A list of CTAC shareholders entitled to vote at the Special
Meeting will be open to the examination of any CTAC shareholder,
for any purpose germane to the Special Meeting, during regular
business hours for a period of 10 calendar days before the Special
Meeting.
For assistance voting your shares, please contact Morrow Sodali
LLC, CTAC's proxy solicitor, toll-free at 1-(800) 662-5200 or via
email at ctac.info@investor.morrowsodali.com.
About CTAC
Cerberus Telecom Acquisition Corp. ("CTAC") is a blank check
company formed by an affiliate of Cerberus Capital Management, L.P.
("Cerberus"), a global leader in alternative investing. CTAC is led
by CEO Tim Donahue, former Executive
Chairman of Sprint Nextel and former CEO of Nextel Communications,
and is proud to have the support of a distinguished advisory board
comprised of senior executives and business leaders from the
information and communications technology sector. For more
information, visit www.cerberusacquisition.com.
About Cerberus
Founded in 1992, Cerberus is a global leader in alternative
investing with approximately $50 billion in assets across
complementary credit, private equity, and real estate strategies.
Cerberus invests across the capital structure where its integrated
investment platforms and proprietary operating capabilities create
an edge to improve performance and drive long-term value.

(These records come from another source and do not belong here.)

Lemma main_eq_shape (env : Env) : main env = main_shape env.
Proof.
  unfold main, main_shape. cbv zeta.
  remember (root_arg (argv env)) as root eqn:Hroot.
  rewrite join_docs.
  remember (if str_eqb root [] || endswith root (lit "/") then []
            else lit "/") as sep eqn:Hsep.
  destruct (makedirs env (root ++ sep ++ lit "docs/")); [|reflexivity].
  rewrite join_project_tree.
  destruct (open_w env (root ++ sep ++ lit "docs/project_tree.txt"));
    [|reflexivity].
  rewrite print_tree_frame.
  unfold write, header. cbn [app].
  replace (lit "Generated: " ++ strftime (now env) ++ lit " (local)"
           ++ nl ++ nl)
    with ((lit "Generated: " ++ strftime (now env) ++ lit " (local)")
          ++ nl ++ nl)
    by (rewrite <- !app_assoc; reflexivity).
  destruct (snd (print_tree (recursion_limit env) (fs env) root [] []));
    reflexivity.
Qed.

Lemma written_close (outfile : str) (r : outcome) :
  written (CallClose :: match r with
                    | Normal => [CallPrint (lit "Saved tree to " ++ outfile)]
                    | Raised _ => []
                    end) = [].
Proof. destruct r; reflexivity. Qed.

(* ================================================================= *)
(** ** The file that can refuse a write *)

Lemma utf8_app (a b : str) :
  utf8 (a ++ b) =
  match utf8 a, utf8 b with
  | Some x, Some y => Some (x ++ y)
  | _, _ => None
  end.
Proof.
  induction a as [|c a IH]; cbn [app utf8].
  - destruct (utf8 b); reflexivity.
  - rewrite IH.
    destruct (utf8_char c), (utf8 a), (utf8 b); try reflexivity.
    rewrite app_assoc. reflexivity.
Qed.

Lemma file_write_ok (dev : Device) (f f' : textfile) (s : str) :
  file_write dev f s = (f', None) ->
  calls f' = write (calls f) s /\ (consistent f -> consistent f').
Proof.
  unfold file_write. intros H.
  destruct (utf8 s) as [b|] eqn:Es; [|discriminate H].
  destruct (write_error dev (length (calls f))); [discriminate H|].
  inversion H; subst f'; clear H. cbn [calls stored].
  split; [reflexivity|].
  unfold consistent, content. cbn [calls stored]. intros Hc.
  rewrite concat_app, utf8_app, Hc. cbn [concat].
  rewrite app_nil_r, Es. reflexivity.
Qed.

Lemma loop_on_ideal {A : Type}
    (body_on : Z -> A -> textfile -> textfile * ending)
    (body : Z -> A -> sink -> sink * outcome) (l : list A) :
  (forall i x f f' e o,
      body_on i x f = (f', e) -> ideal e = Some o ->
      body i x (calls f) = (calls f', o)
      /\ (consistent f -> consistent f')) ->
  forall i f f' e o,
    for_enumerate_on body_on i l f = (f', e) -> ideal e = Some o ->
    for_enumerate body i l (calls f) = (calls f', o)
    /\ (consistent f -> consistent f').
Proof.
  intros Hbody.
  induction l as [|x l IH]; intros i f f' e o Hrun Hid.
  - cbn in Hrun. inversion Hrun; subst. cbn in Hid. inversion Hid; subst.
    split; [reflexivity | auto].
  - cbn [for_enumerate_on for_enumerate] in *.
    destruct (body_on i x f) as [f1 e1] eqn:E1.
    destruct e1 as [|x1|w1].
    + destruct (Hbody _ _ _ _ _ Normal E1 eq_refl) as [Hb Hc].
      rewrite Hb.
      destruct (IH _ _ _ _ _ Hrun Hid) as [Hl Hc'].
      split; [exact Hl | auto].
    + inversion Hrun; subst. cbn in Hid. inversion Hid; subst.
      destruct (Hbody _ _ _ _ _ (Raised x1) E1 eq_refl) as [Hb Hc].
      rewrite Hb. split; [reflexivity | exact Hc].
    + inversion Hrun; subst. discriminate Hid.
Qed.

(** A call that no write cuts short is the call over a sink that
    accepts every write, and the bytes stored stay the encoding of what
    was written. *)
Lemma print_tree_on_ideal (dev : Device) (fs : FS) (d : nat) :
  forall root f prefix f' e o,
    print_tree_on d dev fs root f prefix = (f', e) -> ideal e = Some o ->
    print_tree d fs root (calls f) prefix = (calls f', o)
    /\ (consistent f -> consistent f').
Proof.
  induction d as [|d IHd]; intros root f prefix f' e o Hrun Hid.
  - cbn in Hrun. inversion Hrun; subst. cbn in Hid. inversion Hid; subst.
    split; [reflexivity | auto].
  - cbn [print_tree_on print_tree] in *.
    destruct (listdir fs root) as [names|code].
    + revert Hrun Hid. apply loop_on_ideal.
      clear f f' e o. intros i x f f' e o Hb Hid.
      unfold visit_on in Hb. unfold visit.
      destruct (isdir fs (join root x)).
      * destruct (file_write dev f _) as [f1 [w|]] eqn:Ew.
        { inversion Hb; subst. discriminate Hid. }
        destruct (file_write_ok _ _ _ _ Ew) as [Hc1 Hk1].
        rewrite <- Hc1.
        destruct (IHd _ _ _ _ _ _ Hb Hid) as [Hr Hk].
        split; [exact Hr | auto].
      * destruct (file_write dev f _) as [f1 [w|]] eqn:Ew.
        { inversion Hb; subst. discriminate Hid. }
        destruct (file_write_ok _ _ _ _ Ew) as [Hc1 Hk1].
        inversion Hb; subst. cbn in Hid. inversion Hid; subst.
        rewrite <- Hc1. split; [reflexivity | exact Hk1].
    + inversion Hrun; subst. cbn in Hid. inversion Hid; subst.
      split; [reflexivity | auto].
Qed.

(* ================================================================= *)
(** ** Places on the disk *)

Lemma key_eqb_eq (a b : list str) : key_eqb a b = true <-> a = b.
Proof.
  revert b. induction a as [|x a IH]; intros [|y b]; cbn [key_eqb];
    try (split; [discriminate | discriminate]); [tauto|].
  rewrite andb_true_iff, str_eqb_eq, IH.
  split; [intros [-> ->]; reflexivity | intros H; inversion H; auto].
Qed.

Lemma key_eqb_refl (a : list str) : key_eqb a a = true.
Proof. apply key_eqb_eq. reflexivity. Qed.

Lemma key_eqb_neq (a b : list str) : a <> b -> key_eqb a b = false.
Proof.
  intros H. destruct (key_eqb a b) eqn:E; [|reflexivity].
  apply key_eqb_eq in E. contradiction.
Qed.

Lemma node_at_put_other (d : disk) (k k' : list str) (n : node) :
  k' <> k -> node_at (put d k n) k' = node_at d k'.
Proof.
  intros H. unfold node_at, put. rewrite (key_eqb_neq _ _ H). reflexivity.
Qed.

Lemma node_at_put_directory (d : disk) (k : list str) :
  node_at (put d k Directory) k = Some Directory.
Proof.
  unfold node_at, put. rewrite key_eqb_refl.
  destruct (key_eqb k [] || key_eqb k [lit "/"]); reflexivity.
Qed.

Lemma make_all_keeps (ks : list (list str)) :
  forall d d', make_all d ks = Ok d' ->
  forall k n, node_at d k = Some n -> node_at d' k = Some n.
Proof.
  induction ks as [|a ks IH]; intros d d' H k n Hk; cbn [make_all] in H.
  - inversion H; subst. exact Hk.
  - destruct (node_at d a) as [[|data]|] eqn:Ea.
    + exact (IH _ _ H _ _ Hk).
    + discriminate H.
    + apply (IH _ _ H). rewrite node_at_put_other; [exact Hk|].
      intros ->. rewrite Ea in Hk. discriminate Hk.
Qed.

Lemma make_all_makes (ks : list (list str)) :
  forall d d', make_all d ks = Ok d' ->
  forall k, In k ks -> node_at d' k = Some Directory.
Proof.
  induction ks as [|a ks IH]; intros d d' H k Hin; [destruct Hin|].
  cbn [make_all] in H.
  destruct (node_at d a) as [[|data]|] eqn:Ea; [| discriminate H |].
  - destruct Hin as [<- | Hin].
    + exact (make_all_keeps _ _ _ H _ _ Ea).
    + exact (IH _ _ H _ Hin).
  - destruct Hin as [<- | Hin].
    + apply (make_all_keeps _ _ _ H). apply node_at_put_directory.
    + exact (IH _ _ H _ Hin).
Qed.

Lemma make_all_only (ks : list (list str)) :
  forall d d', make_all d ks = Ok d' ->
  forall k, ~ In k ks -> d' k = d k.
Proof.
  induction ks as [|a ks IH]; intros d d' H k Hin; cbn [make_all] in H.
  - inversion H; subst. reflexivity.
  - destruct (node_at d a) as [[|data]|] eqn:Ea; [| discriminate H |].
    + apply (IH _ _ H). intros Hk. apply Hin. right. exact Hk.
    + rewrite (IH _ _ H) by (intros Hk; apply Hin; right; exact Hk).
      unfold put. rewrite key_eqb_neq; [reflexivity|].
      intros ->. apply Hin. left. reflexivity.
Qed.
(** * xag_npn_resynthesis: NPN-indexed resynthesis of 4-input cuts

    A shallow embedding of
    [include/mockturtle/algorithms/node_resynthesis/xag_npn.hpp]:
    the canonical table [_repr] and its construction [build_classes], the
    class index [_repr_to_signal] and its construction [build_db], the
    library network [_db], the memoised copy [copy_db_entry] and the query
    operator [operator()].

    Truth tables over four variables are 16-bit numbers (bit [x] is the value
    of the function under the assignment whose [i]-th input is bit [i] of
    [x]); node identifiers and vector indices are natural numbers. The
    target network is a parameter with its construction operations; the
    collaborators that the header only includes (kitty's truth tables and
    canonizer, the index-list decoder, the node simulator) are modelled
    from their description and marked so.

    The file gives the definitions first and the properties after them. *)

From Stdlib Require Import NArith Lia Bool.
From stdpp Require Import base option list functions gmap.

Local Open Scope N_scope.

(** ** Bits *)

(** [bits_to_N [b0; b1; ...]] is the number whose bit [i] is [bi]. *)
Fixpoint bits_to_N (bs : list bool) : N :=
  match bs with
  | [] => 0
  | b :: bs' => if b then N.succ_double (bits_to_N bs') else N.double (bits_to_N bs')
  end.

(** The C expression [(v >> k) & 1], read as a condition. *)
Definition bit_at (v k : N) : bool := negb (N.land (N.shiftr v k) 1 =? 0).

Cerberus's tenured teams have experience working collaboratively
across asset classes, sectors, and geographies to seek strong
risk-adjusted returns for its investors. Cerberus has a dedicated
focus on next-generation technologies and telecommunication
solutions. Its team of technologists and network of advisors
collaborate across its investment and operating platforms to
identify opportunities and manage investments in critical IoT, edge
computing, artificial intelligence, private wireless networks,
network equipment, autonomy, aerospace, and ecosystem development.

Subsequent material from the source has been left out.